Data Protection Notice: The information you enter is sent to the site administrator’s email server (Google) and is not guaranteed to remain secure.
Scroll up for a form to submit resources.
There is a free women’s helpline that can be found here. You can also contact support by email: email@example.com
The German Federal Anti-Discrimination Agency provides counseling and legal advice. PLEASE NOTE: They will NOT help you in most cases if you already have a lawyer. Call them before you get a lawyer. If you already have a lawyer, they may be able to help you with some basic advice, but they will no longer offer legal assistance. WORDS OF WISDOM: Contact them BEFORE notifying your workplace of your complaint and try to get their assistance with the school’s investigation.
The Frauennotruf in Munich provides emotional support for women who have experienced sexual assault and/or harassment. It is highly recommended by a teacher who went there.
TOP RECOMMENDATION: There is a free advice hotline available to women in England and Wales funded by Time’s Up UK and managed by the organization, Rights of Women.
If you experienced sexual harassment online (inappropriate pictures, texts, etc), visit to The Safe Space UK.
If you have witnessed misconduct (especially if you witnessed your school attempting to cover it up), consider contacting Protect for whistleblowing advice.
The Education Support Network offers a free helpline for teachers. *We have received a report that this helpline was not helpful in helping a female teacher with a case of a sexual abuse. We no longer recommend them as a number to call if you are in distress and need emotional assistance.
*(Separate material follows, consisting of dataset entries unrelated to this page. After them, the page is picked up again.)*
(** * Contractify contracts service: lifecycle, versioning and party ledger

    A shallow embedding of [contract_service/repositories/models.py],
    [contract_service/repositories/contracts_repository.py] and
    [contract_service/services/contracts_service.py], followed by the
    properties of the status transition engine, the versioning engine, the
    party ledger and the access service.

    Modelling conventions.
    - The four tables are lists of rows in insertion order.  A query is a
      [filter] over a table, [ORDER BY] is a stable sort on the key, [LIMIT]
      is [take].
    - An [AsyncSession] holds the committed database and the database as the
      open transaction sees it; [commit] publishes the latter.  Closing a
      session drops whatever was not committed ([request]).
    - Awaited coroutines are state transformers on the session that either
      return a value or raise an exception; the session reached when the
      exception is raised is kept, so that "nothing was written before the
      failure" is a statement about the model and not a convention.
    - Server side defaults ([gen_random_uuid()], [now()]) and the client clock
      ([datetime.utcnow()]) are read from an environment [Env].
    - Columns keep their storage type: status, role, action and signature
      status are strings in the tables and enumerations in the request and
      response schemas.  Integers are Python integers ([Z]).
    - What the database engine enforces on its own (key uniqueness, foreign
      keys, column widths) is outside the model; a property that relies on
      identifiers being unique or unused says so in its statement.
    - Identifiers are the texts in which the database returns its uuid
      values, and a query compares them as texts.  The driver binds an
      identifier of a request as a uuid value: it refuses a text that is not
      a uuid, and takes another spelling of a stored identifier for that
      identifier.  On the canonical texts ([canonical_uuid]) comparing texts
      and comparing values agree; a property that depends on an identifier of
      a request matching no row assumes that the identifier is canonical.
    - The integer columns hold 32 bits; a property that asserts that a row
      with a number chosen by the request is inserted assumes that the
      number is in range ([int32]).
    - A query without [ORDER BY], and an [ORDER BY] on rows with equal keys,
      leave the order to the database.  The model returns one of the
      possible orders (table order); properties are stated up to it, by
      permutation and sortedness. *)

From stdpp Require Import base numbers strings pretty list sorting gmap.

Local Open Scope string_scope.
Local Open Scope list_scope.
Local Open Scope Z_scope.

(** ** Scalars *)

Definition uuid := string.
Definition datetime := Z.

(** JSON compatible values, as stored in the JSONB columns. *)
#[warnings="-register-all"] Inductive json :=
| JNull
| JBool (b : bool)
| JInt (n : Z)
| JStr (s : string)
| JObj (fields : list (string * json)).

Definition dict := list (string * json).

(** [None] becomes JSON null, a string stays a string. *)
Definition json_of_optional_str (o : option string) : json :=
  match o with
  | Some s => JStr s
  | None => JNull
  end.

(** ** schemas *)

Module ContractStatus.
Inductive t := DRAFT | GENERATED | SIGNING | SIGNED | CANCELLED | EXPIRED.

#[global] Instance eq_dec : EqDecision t.
Proof. solve_decision. Defined.

Definition value (s : t) : string :=
  match s with
  | DRAFT => "DRAFT"
  | GENERATED => "GENERATED"
  | SIGNING => "SIGNING"
  | SIGNED => "SIGNED"
  | CANCELLED => "CANCELLED"
  | EXPIRED => "EXPIRED"
  end.

Definition all : list t := [DRAFT; GENERATED; SIGNING; SIGNED; CANCELLED; EXPIRED].

(** Coercion of a stored string into the enumeration, as pydantic does. *)
Definition of_value (s : string) : option t :=
  head (filter (λ x, value x = s) all).
End ContractStatus.

Module PartyRole.
Inductive t := HOST | GUEST | WITNESS.

Definition value (r : t) : string :=
  match r with
  | HOST => "HOST"
  | GUEST => "GUEST"
  | WITNESS => "WITNESS"
  end.

Definition all : list t := [HOST; GUEST; WITNESS].

Definition of_value (s : string) : option t :=
  head (filter (λ x, value x = s) all).
End PartyRole.

Module SignatureStatus.
Inductive t := PENDING | INVITED | SIGNED.

Definition value (r : t) : string :=
  match r with
  | PENDING => "PENDING"
  | INVITED => "INVITED"
  | SIGNED => "SIGNED"
  end.

Definition all : list t := [PENDING; INVITED; SIGNED].

Definition of_value (s : string) : option t :=
  head (filter (λ x, value x = s) all).
End SignatureStatus.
However, they may still be helpful in answering questions about your legal right to sick leave and how to deal with a union.
File a complaint with the EEOC. Depending on your state you only have 60-180 days from the incident(s) to make your complaint.
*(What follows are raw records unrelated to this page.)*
(** * Typed array allocation macros of [c_lib/include/array.h]

    The header defines four function-like macros

      #define malloc_complex128(m) (complex128 * )malloc(m * sizeof(complex128))
      #define malloc_complex64(m) (complex64 * )malloc(m * sizeof(complex64))
      #define malloc_float(m) (float * )malloc(m * sizeof(float))
      #define malloc_double(m) (double * )malloc(m * sizeof(double))

    A macro is a piece of token text, so the embedding keeps it as one: the
    replacement list of each macro is transcribed token by token, a call is
    expanded by substituting the argument tokens for the parameter, the
    resulting tokens are parsed with the precedence rules of C expressions,
    and the expression is evaluated over a model of the address-width
    arithmetic and of the platform allocator.  The allocator is a parameter
    of the evaluation: [malloc] below is one allocator, and what depends on
    the placement or the content of blocks is stated for every allocator
    that meets the contract of [malloc]. *)

From Stdlib Require Import ZArith List String Bool Lia.
Import ListNotations.
Local Open Scope string_scope.
Local Open Scope list_scope.
Local Open Scope Z_scope.

(** ** Element types *)

(** The four element types named by the macros.  The specification calls them
    Real32, Real64, Complex64 and Complex128. *)
Inductive ctype : Type :=
| float
| double
| complex64
| complex128.

Definition Real32 : ctype := float.
Definition Real64 : ctype := double.
Definition Complex64 : ctype := complex64.
Definition Complex128 : ctype := complex128.

(** Modelled from the spec: the typedefs of [complex64] and [complex128] are
    not part of array.h.  The data model of the specification gives Complex64
    as a pair of Real32 (real, imaginary) and Complex128 as a pair of Real64;
    [float] and [double] are the 4-byte and 8-byte IEEE-754 formats. *)
Definition components (t : ctype) : list ctype :=
  match t with
  | float => [float]
  | double => [double]
  | complex64 => [float; float]
  | complex128 => [double; double]
  end.

(** Modelled from the spec: the byte sizes of the two scalar formats, which
    the header takes from the platform (4-byte single and 8-byte double
    precision); a complex type has no scalar size of its own. *)
Definition scalar_size (t : ctype) : Z :=
  match t with
  | float => 4
  | double => 8
  | complex64 => 0
  | complex128 => 0
  end.

(** [sizeof(t)]: the sizes of the scalar components, laid out one after the
    other. *)
Definition size_of (t : ctype) : Z :=
  fold_right (fun c acc => scalar_size c + acc) 0 (components t).

(** ** Operators of lower precedence than [+] and [-] *)

(** The binary operators of C that bind less tightly than the additive ones:
    shifts, relations, equalities, the bitwise and the logical operators. *)
Inductive lowop : Type :=
| Shl | Shr                 (* << >> *)
| Lt | Gt | Le | Ge         (* < > <= >= *)
| Eq | Ne                   (* == != *)
| BAnd                      (* & *)
| BXor                      (* ^ *)
| BOr                       (* | *)
| LAnd                      (* && *)
| LOr.                      (* || *)

(** Their levels in the grammar, counted downwards from the additive level:
    1 for the shifts, 8 for the logical or. *)
Definition rank (o : lowop) : nat :=
  match o with
  | Shl | Shr => 1
  | Lt | Gt | Le | Ge => 2
  | Eq | Ne => 3
  | BAnd => 4
  | BXor => 5
  | BOr => 6
  | LAnd => 7
  | LOr => 8
  end.

(** ** Tokens and macros *)

Inductive token : Type :=
| TId (x : string)          (* identifier: a variable, a function, a macro parameter *)
| TNum (k : Z)              (* integer constant *)
| TType (t : ctype)         (* type name *)
| TSizeof                   (* sizeof *)
| TLParen                   (* ( *)
| TRParen                   (* ) *)
| TPlus                     (* + *)
| TMinus                    (* - *)
| TStar                     (* * *)
| TOp (o : lowop)           (* an operator of lower precedence than + and - *)
| TQuestion                 (* ? *)
| TColon.                   (* : *)

(** A function-like macro of one parameter. *)
Record macro : Type := Macro {
  param : string;
  body : list token
}.

(** [#define malloc_complex128(m) (complex128 * )malloc(m * sizeof(complex128))] *)
Definition malloc_complex128 : macro :=
  Macro "m"
    [TLParen; TType complex128; TStar; TRParen; TId "malloc"; TLParen;
     TId "m"; TStar; TSizeof; TLParen; TType complex128; TRParen; TRParen].

(** [#define malloc_complex64(m) (complex64 * )malloc(m * sizeof(complex64))] *)
Definition malloc_complex64 : macro :=
  Macro "m"
    [TLParen; TType complex64; TStar; TRParen; TId "malloc"; TLParen;
     TId "m"; TStar; TSizeof; TLParen; TType complex64; TRParen; TRParen].

(** [#define malloc_float(m) (float * )malloc(m * sizeof(float))] *)
Definition malloc_float : macro :=
  Macro "m"
    [TLParen; TType float; TStar; TRParen; TId "malloc"; TLParen;
     TId "m"; TStar; TSizeof; TLParen; TType float; TRParen; TRParen].

(** [#define malloc_double(m) (double * )malloc(m * sizeof(double))] *)
Definition malloc_double : macro :=
  Macro "m"
    [TLParen; TType double; TStar; TRParen; TId "malloc"; TLParen;
     TId "m"; TStar; TSizeof; TLParen; TType double; TRParen; TRParen].

(** The entry point for each element type. *)
Definition entry_point (t : ctype) : macro :=
  match t with
  | float => malloc_float
  | double => malloc_double
  | complex64 => malloc_complex64
  | complex128 => malloc_complex128
  end.

(** Macro replacement: every occurrence of the parameter in the replacement
    list is replaced by the tokens of the argument, as they are. *)
Definition subst_token (x : string) (arg : list token) (t : token) : list token :=
  match t with
  | TId y => if String.eqb x y then arg else [t]
  | _ => [t]
  end.

Definition expand (mc : macro) (arg : list token) : list token :=
  flat_map (subst_token (param mc) arg) (body mc).

(** ** Expressions *)

Inductive binop : Type :=
| Add
| Sub
| Mul.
Time’s UP and the National Women’s Law Center offer free legal advice including recommendation for expert lawyers.
Equal Rights Advocates offers free legal advice.
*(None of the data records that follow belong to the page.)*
(** * time-tracker-simple: the day view, the entry store and the dashboard

    A shallow embedding of [app.py] and [init_db.py].  The relational store
    the handlers talk to is modelled by the table [time_log] the schema
    declares, the SQL statements by functions on that table, and the two
    Flask handlers by functions on a [World] that holds the store, the open
    connections and the console. *)

From Stdlib Require Import ZArith String Ascii List Permutation Sorted Lia.
From Stdlib Require Import DecimalString QArith Qround.
From stdpp Require Import gmap strings list fin_maps sorting.

Local Open Scope string_scope.
Local Open Scope list_scope.
Local Open Scope Z_scope.

(** ** Text formatting

    Python's [str(n)] and the format specification [0wd] of the f-strings
    and of [isoformat]. *)

Definition str_int (n : Z) : string := NilZero.string_of_int (Z.to_int n).

Fixpoint zeros (k : nat) : string :=
  match k with
  | O => EmptyString
  | S k' => String "0" (zeros k')
  end.

(** [zfill w s]: [s] padded on the left with zeros up to width [w]. *)
Definition zfill (w : nat) (s : string) : string :=
  zeros (w - String.length s) +:+ s.

(** [f"{n:0wd}"]: the sign comes first, the zeros fill what is left. *)
Definition fmt_0d (w : nat) (n : Z) : string :=
  if n <? 0 then "-" +:+ zfill (w - 1) (str_int (- n)) else zfill w (str_int n).

(** ** Calendar dates: [datetime.date]

    A date is a year, a month and a day; [date_ok] is the range check the
    constructor of [datetime.date] performs. *)

Record Date := mkDate { year : Z; month : Z; day : Z }.

Global Instance Date_eq_dec : EqDecision Date.
Proof. solve_decision. Defined.

Definition is_leap (y : Z) : bool :=
  (y mod 4 =? 0) && (negb (y mod 100 =? 0) || (y mod 400 =? 0)).

Definition days_in_month (y m : Z) : Z :=
  if m =? 2 then (if is_leap y then 29 else 28)
  else if (m =? 4) || (m =? 6) || (m =? 9) || (m =? 11) then 30
  else 31.

Definition MINYEAR : Z := 1.
Definition MAXYEAR : Z := 9999.

Definition date_ok (d : Date) : bool :=
  (MINYEAR <=? year d) && (year d <=? MAXYEAR)
  && (1 <=? month d) && (month d <=? 12)
  && (1 <=? day d) && (day d <=? days_in_month (year d) (month d)).

(** [date.isoformat()]: ["%04d-%02d-%02d"]. *)
Definition isoformat (d : Date) : string :=
  fmt_0d 4 (year d) +:+ "-" +:+ fmt_0d 2 (month d) +:+ "-" +:+ fmt_0d 2 (day d).

(** *** Ordinals: [date.toordinal], [date.fromordinal] and [timedelta] *)

Definition days_before_year (y : Z) : Z :=
  let y1 := y - 1 in y1 * 365 + y1 / 4 - y1 / 100 + y1 / 400.

Fixpoint days_before_month_aux (y : Z) (m : nat) : Z :=
  match m with
  | O => 0
  | S m' => days_before_month_aux y m' + days_in_month y (Z.of_nat m)
  end.

(** Days of year [y] before the first of month [m]. *)
Definition days_before_month (y m : Z) : Z :=
  days_before_month_aux y (Z.to_nat (m - 1)).

Definition toordinal (d : Date) : Z :=
  days_before_year (year d) + days_before_month (year d) (month d) + day d.

Definition DI400Y : Z := days_before_year 401.
Definition DI100Y : Z := days_before_year 101.
Definition DI4Y : Z := days_before_year 5.
Definition MAXORDINAL : Z := 3652059.

(** The month of the [n]-th day (from 0) of year [y], searched upwards from
    January, with the days left inside it. *)
Fixpoint month_of_yday (y : Z) (fuel : nat) (m n : Z) : Z * Z :=
  match fuel with
  | O => (m, n)
  | S fuel' =>
      if n <? days_in_month y m then (m, n)
      else month_of_yday y fuel' (m + 1) (n - days_in_month y m)
  end.

(** [_ord2ymd]: 400-, 100-, 4- and 1-year cycles, then the month. *)
Definition fromordinal (n : Z) : Date :=
  let n := n - 1 in
  let n400 := n / DI400Y in
  let n := n mod DI400Y in
  let n100 := n / DI100Y in
  let n := n mod DI100Y in
  let n4 := n / DI4Y in
  let n := n mod DI4Y in
  let n1 := n / 365 in
  let n := n mod 365 in
  let y := n400 * 400 + 1 + n100 * 100 + n4 * 4 + n1 in
  if (n1 =? 4) || (n100 =? 4) then mkDate (y - 1) 12 31
  else
    let '(m, r) := month_of_yday y 11 1 n in
    mkDate y m (r + 1).

(** [d + timedelta(days=k)]: [None] stands for the [OverflowError] raised
    when the result leaves the supported range. *)
Definition date_add_days (d : Date) (k : Z) : option Date :=
  let o := toordinal d + k in
  if (0 <? o) && (o <=? MAXORDINAL) then Some (fromordinal o) else None.

(** [date.weekday()]: Monday is 0. *)
Definition weekday (d : Date) : Z := (toordinal d + 6) mod 7.

(** *** Parsing: [date.fromisoformat]

    What [date.fromisoformat] takes depends on the interpreter: the form
    [YYYY-MM-DD] from Python 3.7 on, and from 3.11 on also the basic form
    and the week forms of ISO 8601.  The source fixes no version, so the
    parser is a parameter, [Python], with what every version guarantees:
    it reads back what [isoformat] writes, and it yields valid dates only.
    [None] stands for [ValueError].

    [fromisoformat_ymd] is the parser of the versions before 3.11: exactly
    [YYYY-MM-DD], ten characters, decimal digits and two hyphens, then the
    constructor's range check. *)

Definition digit_of_ascii (c : ascii) : option Z :=
  let n := Z.of_N (N_of_ascii c) in
  if (48 <=? n) && (n <=? 57) then Some (n - 48) else None.

(** The value of a string made of decimal digits only. *)
Fixpoint parse_digits_from (acc : Z) (s : string) : option Z :=
  match s with
  | EmptyString => Some acc
  | String c s' =>
      match digit_of_ascii c with
      | Some d => parse_digits_from (acc * 10 + d) s'
      | None => None
      end
  end.

Definition parse_digits (s : string) : option Z :=
  match s with
  | EmptyString => None
  | _ => parse_digits_from 0 s
  end.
RAINN operates a national hotline. They assist sexual harassment victims even when the harassment is strictly psychological. Call 1-800-656-HOPE
Resources for victims of sexual harassment and assault are not available in many countries. It can be dangerous in certain countries to seek assistance (see the case of Alicia Gali in the United Arab Emirates who received jail time after reporting to the police that her coworkers raped her).
Ideally, your school should be the first place to find help. But, many schools are ill-prepared for dealing with these issues. You may also be afraid to report to your school because of retaliation/blacklisting. There are other options:
- If you are an international school teacher, contact your country’s embassy and ask what support services they offer. If your home country is listed on this site, use the internet-based support services offered by your home country. You can use WhatsApp to call an international support number for free.
- RAINN.org offers international support. You can also contact befrienders.org for emotional assistance. Even if you aren’t suicidal or you experienced psychological (non-physical) harassment, you deserve emotional support and there are kind people in these networks who want to help you.
- Identify the accreditation body for your school and contact them to find out what resources they offer. If your school is accredited by CIS, they have counselors who will speak with you one time for free. There is a complaints process offered by CIS as well. Note that this process only examines if CIS rules were broken. CIS does not currently have required protocols in place for addressing sexual harassment of adults.
- Note: If your school receives funding from another country, they may be required to follow the laws of that country. For example, if your school receives funds from the US government, Title IX laws apply.